Religion, in refusing to go away, practices not only prayer but family history. When the circulation of ordinary objects comes into focus as Spirit, the histories that trail them—and mark me—come into focus as well. “If you began to probe the origin of each of your idiosyncrasies, would you not be able to deploy, here again, that same starlike shape that would force you to visit many places, people, times, events that you had largely forgotten? This tone of voice, this unusual expression, this gesture of the hand, this gait, this posture, aren’t these traceable as well?” (RS 209). Aren’t these gestures a borrowed grace? Doesn’t Spirit shine through them from some other place, from some other mind, from some other hands? Who do you see when you look in the mirror? Our liberation is interwoven with the fate of these adopted objects. We cannot be saved without them, nor they without us, because they are the stuff we’re made of.

But it is tempting to let this slip and, instead, feign sufficiency.

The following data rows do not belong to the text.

(* ===== verification/Denylist.v ===== *)
(** * Board denylist (src/internal/policy/denylist.go, unsafefile.go)

    The policy that allows every simple command except hard denials, the
    board's own rules and sensitive paths, and the loader of its file. *)

From S2P Require Import Prelude GoStd Shell Common PolicyFile.

(** ** Hard denials *)

Definition hardDenyInterpreters : list string :=
  ["sh"; "bash"; "dash"; "ash"; "zsh"; "ksh"; "fish"; "csh"; "tcsh"; "python"; "python2"; "python3";
   "perl"; "perl5"; "ruby"; "lua"; "node"; "nodejs"; "php"; "tclsh"; "wish"; "expect"; "busybox"]%string.

Section Denylist.

Context `{UnicodeLower, GoQuote}.

(** [argv[0]] and [argv[1:]] of a vector that is not empty. *)
Definition hardDenyReason (name : string) (args : list string) : string :=
  let base := ToLower (Base name) in
  if contains hardDenyInterpreters base
  then "interpreter and shell invocation is never allowed in denylist mode"
  else if String.eqb base "eval" then "eval is never allowed in denylist mode"
  else if String.eqb base "exec" then "exec is never allowed in denylist mode"
  else if String.eqb base "env" then "env is never allowed in denylist mode"
  else if String.eqb base "xargs" then "xargs is never allowed in denylist mode"
  else if String.eqb base "find" &&
          existsb (contains ["-exec"; "-execdir"; "-ok"; "-okdir"]%string) args
  then "find -exec, -execdir, -ok, and -okdir are never allowed in denylist mode"
  else "".

(** ** The policy *)

Record DenylistRules := {
  DenyExecutables : list string;
  DenyExact : list ArgvRule;
  AllowAllPaths : bool
}.

Record DenylistPolicy := {
  denyExecutables : gset string;
  denyExact : exact_rules;
  allowAllPaths : bool
}.

Definition Denylist (rules : DenylistRules) : DenylistPolicy :=
  {| denyExecutables := list_to_set (DenyExecutables rules);
     denyExact := foldl addExactRule ∅ (DenyExact rules);
     allowAllPaths := AllowAllPaths rules |}.

(** The first argument that is a sensitive path. *)
Fixpoint sensitive_argument (args : list string) : option string :=
  match args with
  | [] => None
  | arg :: args =>
      let reason := unsafePath arg in
      if negb (String.eqb reason "") then Some reason else sensitive_argument args
  end.

Definition classifyArgv (p : DenylistPolicy) : validator :=
  fun argv =>
    match argv with
    | [] => deny "command.empty" "empty commands are not allowed"
    | exe :: args =>
        let reason := hardDenyReason exe args in
        if negb (String.eqb reason "") then deny "denylist.hard" reason
        else match (if negb (allowAllPaths p) then sensitive_argument args else None) with
        | Some reason => deny "path.sensitive" reason
        | None =>
            if decide (exe ∈ denyExecutables p)
            then deny "denylist.executable"
                   ("executable " +:+ Quote exe +:+ " is denied by the board denylist")
            else if has_rule (denyExact p) exe (argvKey args)
            then deny "denylist.exact"
                   ("this exact invocation of " +:+ Quote exe +:+ " is denied by the board denylist")
            else allow "denylist.allow"
        end
    end.

Definition Evaluate `{ShellSyntax} (p : DenylistPolicy) (text : string) : Decision :=
  evaluateShellLine text {| allowRedirection := true; classify := classifyArgv p |}.

(** ** The board file *)

Record unsafeShellFileWire := {
  RiskAccepted : bool;
  wire_AllowAllPaths : bool;
  wire_DenyExecutables : list string;
  wire_DenyExact : list argvRuleWire
}.

Fixpoint check_names (names : list string) : option PolicyFileError :=
  match names with
  | [] => None
  | name :: names =>
      match validateRule {| Executable := name; Args := [] |} false with
      | Some e => Some e
      | None => check_names names
      end
  end.

Fixpoint load_exact (entries : list argvRuleWire) : result PolicyFileError (list ArgvRule) :=
  match entries with
  | [] => Ok []
  | entry :: entries =>
      match wire_Args entry with
      | None => Err ErrArgsNotArray
      | Some args =>
          let rule := {| Executable := wire_Executable entry; Args := args |} in
          match validateRule rule false with
          | Some e => Err e
          | None => match load_exact entries with Ok rest => Ok (rule :: rest) | Err e => Err e end
          end
      end
  end.

Definition LoadUnsafeShellFile (f : file_input unsafeShellFileWire)
  : result PolicyFileError DenylistPolicy :=
  match read_wire f with
  | Err e => Err e
  | Ok wire =>
      if negb (RiskAccepted wire) then Err ErrRiskNotAccepted
      else match check_names (wire_DenyExecutables wire) with
      | Some e => Err e
      | None =>
          match load_exact (wire_DenyExact wire) with
          | Err e => Err e
          | Ok denyExact =>
              Ok (Denylist {| DenyExecutables := wire_DenyExecutables wire; DenyExact := denyExact;
                              AllowAllPaths := wire_AllowAllPaths wire |})
          end
      end
  end.

(** ** Specification *)

(** The executables that run other programs, whatever the board allows. *)
Definition hard_denied (name : string) (args : list string) : Prop :=
  let base := ToLower (Base name) in
  base ∈ hardDenyInterpreters ++ ["eval"; "exec"; "env"; "xargs"]%string \/
  (base = "find"%string /\
   exists arg, arg ∈ args /\ arg ∈ ["-exec"; "-execdir"; "-ok"; "-okdir"]%string).

(** ** Lemmas *)

Lemma hardDenyReason_spec name args : hardDenyReason name args <> ""%string <-> hard_denied name args.
Proof.
  unfold hardDenyReason, hard_denied. cbv zeta. set (base := ToLower (Base name)). clearbody base.
  rewrite elem_of_app, <- contains_spec. destruct (contains hardDenyInterpreters base) eqn:Ei.
  { split; [by left; left|done]. }
  assert (Hone : forall x, String.eqb base x = false -> base <> x) by (intros x; apply String.eqb_neq).
  destruct (String.eqb_spec base "eval") as [->|H1]; [split; [intros _; left; right; set_solver|done]|].
  destruct (String.eqb_spec base "exec") as [->|H2]; [split; [intros _; left; right; set_solver|done]|].
  destruct (String.eqb_spec base "env") as [->|H3]; [split; [intros _; left; right; set_solver|done]|].
  destruct (String.eqb_spec base "xargs") as [->|H4]; [split; [intros _; left; right; set_solver|done]|].
  destruct (String.eqb_spec base "find") as [->|H5]; cbn [andb].
  - destruct (existsb _ args) eqn:E.
    + apply existsb_exists in E as (arg & Hin & Hc). apply contains_spec in Hc.
      split; [|done]. intros _. right. split; [done|]. exists arg. by rewrite list_elem_of_In.
    + split; [done|]. intros [[?|Hin]|(_ & arg & Hin & Ho)]; [done|set_solver|].
      apply list_elem_of_In in Hin. apply contains_spec in Ho.
      assert (existsb (contains ["-exec"; "-execdir"; "-ok"; "-okdir"]%string) args = true)
        by (apply existsb_exists; eauto). congruence.
  - split; [done|]. intros [[?|Hin]|[? _]]; [done|set_solver|done].
Qed.

Lemma sensitive_argument_None args :
  sensitive_argument args = None <-> Forall (fun a => unsafePath a = ""%string) args.
Proof.
  induction args as [|a args IH]; cbn [sensitive_argument]; [by split; [constructor|]|].
  cbv zeta. rewrite Forall_cons. destruct (String.eqb_spec (unsafePath a) "") as [E|E]; cbn [negb];
    [rewrite IH|]; naive_solver.
Qed.

Lemma has_rule_fold rules d e k :
  has_rule (foldl addExactRule d rules) e k = true <->
  (exists r, r ∈ rules /\ Executable r = e /\ argvKey (Args r) = k) \/ has_rule d e k = true.
Proof.
  revert d. induction rules as [|r rules IH]; intros d; cbn [foldl]; [set_solver|].
  rewrite IH, has_rule_add. set_solver.
Qed.

(** ** Properties *)

(** The denylist allows a simple command exactly when it is not hard
    denied, its arguments are not sensitive paths (unless the board accepted
    all paths), its executable is not on the board's list and the invocation
    is not one of the board's exact rules. No configuration lifts a hard
    denial: an interpreter or shell under any directory and in any letter
    case, eval, exec, env, xargs and an executing find are denied for every
    set of rules. *)
Theorem denylist_verdict rules exe args :
  (Allowed (classifyArgv (Denylist rules) (exe :: args)) = true <->
   ~ hard_denied exe args /\
   (AllowAllPaths rules = false -> Forall (fun a => unsafePath a = ""%string) args) /\
   exe ∉ DenyExecutables rules /\
   ~ listed (DenyExact rules) exe args) /\
  (hard_denied exe args ->
   Rule (classifyArgv (Denylist rules) (exe :: args)) = "denylist.hard"%string).
Proof.
  unfold classifyArgv. cbv zeta. pose proof (hardDenyReason_spec exe args) as Hh.
  destruct (String.eqb_spec (hardDenyReason exe args) "") as [E|E]; cbn [negb].
  - assert (Hn : ~ hard_denied exe args) by (rewrite <- Hh; naive_solver).
    split; [|done]. cbn [Denylist allowAllPaths denyExecutables denyExact].
    destruct (if negb (AllowAllPaths rules) then _ else _) as [r|] eqn:Es.
    + split; [done|]. intros (_ & Hp & _). destruct (AllowAllPaths rules); [done|].
      cbn [negb] in Es. assert (sensitive_argument args = None); [|congruence].
      apply sensitive_argument_None. by apply Hp.
    + assert (Hp : AllowAllPaths rules = false -> Forall (fun a => unsafePath a = ""%string) args).
      { intros Ha. rewrite Ha in Es. by apply sensitive_argument_None. }
      destruct (decide _) as [Hd|Hd].
      { apply elem_of_list_to_set in Hd. split; [done|]. naive_solver. }
      rewrite elem_of_list_to_set in Hd.
      pose proof (has_rule_fold (DenyExact rules) ∅ exe (argvKey args)) as Hr.
      rewrite has_rule_empty in Hr. unfold listed.
      destruct (has_rule _ _ _); naive_solver.
  - assert (Hn : hard_denied exe args) by (by rewrite <- Hh). split; [|done]. split; [done|naive_solver].
Qed.

End Denylist.

(** The denylist checks text that the shell still transforms, and never
    looks at redirections. With no board rules a backslash inside a shell's
    name lifts the hard denial, a wildcard hides the password database, and
    every sensitive file can be read through an input redirection, although
    the plain spellings of all three are denied. *)
Theorem denylist_bypasses `{UnicodeLower, GoQuote, ShellSyntax} :
  let p := Denylist {| DenyExecutables := []; DenyExact := []; AllowAllPaths := false |} in
  Allowed (classifyArgv p ["s\h"; "-c"; "reboot"]%string) = true /\
  Allowed (classifyArgv p ["sh"; "-c"; "reboot"]%string) = false /\
  Allowed (classifyArgv p ["cat"; "/etc/shado?"]%string) = true /\
  Allowed (classifyArgv p ["cat"; "/etc/shadow"]%string) = false /\
  (forall text target, Parse text = Ok (demo_tree ["cat"%string] [target]) ->
     Allowed (Evaluate p text) = true).
Proof.
  intros p. repeat (split; [vm_compute; reflexivity|]).
  intros text target Hp. unfold Evaluate, evaluateShellLine. rewrite Hp. cbv iota.
  rewrite Walk_contract, walk_fold. reflexivity.
Qed.

Lemma denylist_bypasses_witness :
  let p := @Denylist {| DenyExecutables := []; DenyExact := []; AllowAllPaths := false |} in
  Allowed (@Evaluate demo_lower demo_quote demo_shell p "cat </etc/shadow") = true.
Proof.
  intros p. destruct (@denylist_bypasses demo_lower demo_quote demo_shell) as (_ & _ & _ & _ & Hr).
  exact (Hr "cat </etc/shadow"%string "/etc/shadow"%string eq_refl).
Defined.

(** A configuration for the witness. *)
Definition demo_rules : DenylistRules :=
  {| DenyExecutables := ["dd"%string]; DenyExact := []; AllowAllPaths := true |}.

Lemma denylist_verdict_witness :
  @hard_denied demo_lower "/usr/bin/sh" [] /\
  Rule (@classifyArgv demo_lower demo_quote (Denylist demo_rules) ["/usr/bin/sh"%string]) =
  "denylist.hard"%string.
Proof.
  assert (Hd : @hard_denied demo_lower "/usr/bin/sh" []).
  { left. change (ToLower (Base "/usr/bin/sh")) with "sh"%string. set_solver. }
  split; [exact Hd|].
  exact (proj2 (@denylist_verdict demo_lower demo_quote demo_rules "/usr/bin/sh" []) Hd).
Defined.
(* ===== verification/OpenSet.v ===== *)
(** * Open transactions (src/cmd/gatewayd/openset.go)

    The durable set of approved transactions without a result: its file, the
    claim-once finalisation that writes the terminal audit record, the
    reconciler and the recovery at startup. The outcomes of file operations
    are inputs. *)

From S2P Require Import Prelude GoStd Session Validate Command Records.

(** ** Data *)

(** What the file decodes to. *)
Inductive open_file :=
| NoFile
| CurrentFormat (ids : gmap string string)
| LegacyFormat (ids : list string)
| BadFile.

Record openSet := { ids : gmap string string; disk : open_file }.

(** [loadOpenSet]; [None] is an error. *)
Definition loadOpenSet (f : open_file) : option openSet :=
  match f with
  | NoFile => Some {| ids := ∅; disk := f |}
  | CurrentFormat m => Some {| ids := m; disk := f |}
  | LegacyFormat l => Some {| ids := foldl (fun m id => <[id := ""%string]> m) ∅ l; disk := f |}
  | BadFile => None
  end.

(** [saveLocked]: the rename at its end either happens or not. *)
Definition saveLocked (ok : bool) (s : openSet) : openSet * bool :=
  if ok then ({| ids := ids s; disk := CurrentFormat (ids s) |}, true) else (s, false).

Definition add (ok : bool) (id session : string) (s : openSet) : openSet * bool :=
  saveLocked ok {| ids := <[id := session]> (ids s); disk := disk s |}.

(** In Go's map order, which is unspecified. *)
Definition list_ids (s : openSet) : list string := (map_to_list (ids s)).*1.

(** The outcomes of one finalisation: the clock, the audit append, the save. *)
Record io := { now : Z; append_ok : bool; save_ok : bool }.

(** The result: the set, the audit writer, (ok, err == nil). *)
Definition finalize (o : io) (aw : option Audit.Writer) (board id detail : string) (s : openSet)
  : openSet * option Audit.Writer * (bool * bool) :=
  match ids s !! id with
  | None => (s, aw, (false, true))
  | Some session =>
      let rec := {| Audit.Board := board; Audit.Session := session; Audit.Transport := "";
                    Audit.Seq := 0; Audit.Timestamp := 0; Audit.Kind := "result";
                    Audit.Detail := detail |} in
      let '(aw', written) :=
        match aw with
        | None => (None, true)
        | Some w => let '(w', r) := Audit.Append (now o) (append_ok o) rec w in
                    (Some w', match r with Some _ => true | None => false end)
        end in
      if negb written then (s, aw', (false, false))
      else
        let '(s', saved) := saveLocked (save_ok o) {| ids := delete id (ids s); disk := disk s |} in
        (s', aw', (true, saved))
  end.

(** ** Details *)

Definition status_text (s : Status) : string :=
  match s with
  | StatusCompleted => "completed"
  | StatusTimeout => "timeout"
  | StatusDisconnected => "disconnected"
  | StatusInterruptedByUser => "interrupted-by-user"
  | StatusProtocolError => "protocol-error"
  | StatusTargetRebooted => "target-rebooted"
  | StatusDaemonRestarted => "daemon-restarted"
  end.

Definition resultDetail (txID : string) (res : Command.Result) : string :=
  "transaction=" +:+ txID +:+ " status=" +:+ status_text (res_Status res) +:+
  match ExitCode res with
  | Some code => " exit_code=" +:+ of_bytes (dec_Z code)
  | None => ""
  end.

Definition restartedDetail (txID : string) : string :=
  "transaction=" +:+ txID +:+ " status=daemon-restarted".

(** ** Reconciler and recovery *)

(** The loop over a list of open transactions; [ios] gives the outcomes in
    turn, [res] is [coord.Result]. *)
Fixpoint reconcile_loop (res : string -> option Command.Result) (board : string)
    (todo : list (string * io)) (aw : option Audit.Writer) (s : openSet)
  : openSet * option Audit.Writer :=
  match todo with
  | [] => (s, aw)
  | (txID, o) :: todo =>
      match res txID with
      | None => reconcile_loop res board todo aw s
      | Some r =>
          let '(s', aw', _) := finalize o aw board txID (resultDetail txID r) s in
          reconcile_loop res board todo aw' s'
      end
  end.

Definition reconcileOpenTransactions (res : string -> option Command.Result) (board : string)
    (ios : string -> io) (aw : option Audit.Writer) (s : openSet) : openSet * option Audit.Writer :=
  reconcile_loop res board ((fun id => (id, ios id)) <$> list_ids s) aw s.

(** The loop of recovery: it stops at the first error. *)
Fixpoint recover_loop (board : string) (todo : list (string * io)) (aw : option Audit.Writer)
    (s : openSet) : openSet * option Audit.Writer * bool :=
  match todo with
  | [] => (s, aw, true)
  | (txID, o) :: todo =>
      let '(s', aw', (_, fine)) := finalize o aw board txID (restartedDetail txID) s in
      if fine then recover_loop board todo aw' s' else (s', aw', false)
  end.

Definition recoverIncompleteTransactions (board : string) (ios : string -> io)
    (aw : option Audit.Writer) (s : openSet) : openSet * option Audit.Writer * bool :=
  recover_loop board ((fun id => (id, ios id)) <$> list_ids s) aw s.

(** ** Runs *)

(** Identifiers have no space: they are "txn-" and hexadecimal digits. *)
Definition no_space (id : string) : Prop := " "%char ∉ to_bytes id.

(** The daemon's durable bookkeeping, with the transactions ever added. *)
Record books := { open_set : openSet; audit : Audit.Writer; added : gset string }.

(** Both wordings below have this shape. *)
Definition detail_of (id rest : string) : string := "transaction=" +:+ id +:+ " status=" +:+ rest.

(** The two ways a terminal record is worded. *)
Inductive terminal (id : string) : string -> Prop :=
| terminal_result res : terminal id (resultDetail id res)
| terminal_restarted : terminal id (restartedDetail id).

(** The steps of the dispatcher and of the reconciler (one iteration of its
    loop) in any order, other audit records, and restarts. Saves succeed;
    audit appends may fail. *)
Inductive books_step (b : books) : books -> Prop :=
| bs_add id session :
    id ∉ added b -> no_space id ->
    books_step b {| open_set := fst (add true id session (open_set b)); audit := audit b;
                    added := {[id]} ∪ added b |}
| bs_finalize t ok board id detail s' w' r :
    terminal id detail ->
    finalize {| now := t; append_ok := ok; save_ok := true |} (Some (audit b)) board id detail
      (open_set b) = (s', Some w', r) ->
    books_step b {| open_set := s'; audit := w'; added := added b |}
| bs_other t ok rec :
    Audit.Kind rec <> "result"%string ->
    books_step b {| open_set := open_set b; audit := fst (Audit.Append t ok rec (audit b));
                    added := added b |}
| bs_restart board ios s0 s' w' r :
    (forall id, save_ok (ios id) = true) ->
    loadOpenSet (disk (open_set b)) = Some s0 ->
    recoverIncompleteTransactions board ios (Some (Audit.NewWriter (Audit.file (audit b)))) s0 =
      (s', Some w', r) ->
    books_step b {| open_set := s'; audit := w'; added := added b |}.

(** The same bookkeeping when any file operation may fail: a save that fails
    is where the daemon may die. [added] holds the transactions whose entry
    was saved; the dispatcher adds them after the approval and ignores the
    error of the save. *)
Inductive life_step (b : books) : books -> Prop :=
| ls_add ok id session :
    life_step b {| open_set := fst (add ok id session (open_set b)); audit := audit b;
                   added := if snd (add ok id session (open_set b)) then {[id]} ∪ added b
                            else added b |}
| ls_finalize o board id detail s' w' r :
    terminal id detail ->
    finalize o (Some (audit b)) board id detail (open_set b) = (s', Some w', r) ->
    life_step b {| open_set := s'; audit := w'; added := added b |}
| ls_reconcile res board ios s' w' :
    reconcileOpenTransactions res board ios (Some (audit b)) (open_set b) = (s', Some w') ->
    life_step b {| open_set := s'; audit := w'; added := added b |}
| ls_other t ok rec :
    life_step b {| open_set := open_set b; audit := fst (Audit.Append t ok rec (audit b));
                   added := added b |}
| ls_restart board ios s0 s' w' r :
    loadOpenSet (disk (open_set b)) = Some s0 ->
    recoverIncompleteTransactions board ios (Some (Audit.NewWriter (Audit.file (audit b)))) s0 =
      (s', Some w', r) ->
    life_step b {| open_set := s'; audit := w'; added := added b |}.

Definition empty_books : books :=
  {| open_set := {| ids := ∅; disk := NoFile |}; audit := Audit.NewWriter []; added := ∅ |}.

(** A terminal record of this transaction. *)
Definition is_result_of (id : string) (r : Audit.Record_) : bool :=
  String.eqb (Audit.Kind r) "result" &&
  HasPrefix (Audit.Detail r) ("transaction=" +:+ id +:+ " ").

Definition results_of (id : string) (w : Audit.Writer) : list Audit.Record_ :=
  List.filter (is_result_of id) (Audit.file w).

(** ** Lemmas *)

Lemma prefix_app_str a b : HasPrefix (a +:+ b) a = true.
Proof. unfold HasPrefix. induction a as [|c a IH]; simpl; [by destruct b|]. by destruct (ascii_dec c c). Qed.

Lemma prefix_cancel a b c : HasPrefix (a +:+ b) (a +:+ c) = HasPrefix b c.
Proof. unfold HasPrefix. induction a as [|x a IH]; simpl; [done|]. by destruct (ascii_dec x x). Qed.

Lemma app_cons c a b : String c a +:+ b = String c (a +:+ b).
Proof. done. Qed.

Lemma app_empty a : "" +:+ a = a.
Proof. done. Qed.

The plug-ins that we depend on most, the objects of most general use, the ones that bear the brunt of our daily weight, tend to get worn smoothest. They withdraw transparently into their availability. These ordinary objects are clichés. Though they appear empty, they are light and flexible and strong. We depend on their invisible grace. Religion, in caring for them, declares itself to be in the business of clichés. What could be more obvious about religion? When did you last plant yourself in a pew, determined, no matter the resilience of boredom’s membrane, to pray rather than go away? Religion is the rigorous practice of clichés. Our competences, however exotic, rely on them. “How many circulating clichés do we have to absorb before having the competence to utter an opinion about a film, a companion, a situation, a political stance?” (RS 209). How many clichéd sermons must you hear before, relentless in your attentive amen, boredom breaks your will to flee and you are left, to your liberated surprise, shaking your fellow congregant’s bare hand? Out of your too-narrow box, distributed, you are discharged into mystery. Here, you may say: “I don’t know how things stand. I know neither who I am nor what I want, but others say they know on my behalf, others who define me, link me up, make me speak, interpret what I say, and enroll me. Whether I am a storm, a rat, a lake, a lion, a child, a worker, a gene, a slave, the unconscious, or a virus, they whisper to me, they suggest, they impose an interpretation of what I am and what I could be” (PF 192). In such a state, the cliché has recovered enough resistance to be visible. You’re no longer certain what it means, but you hear it for the first time.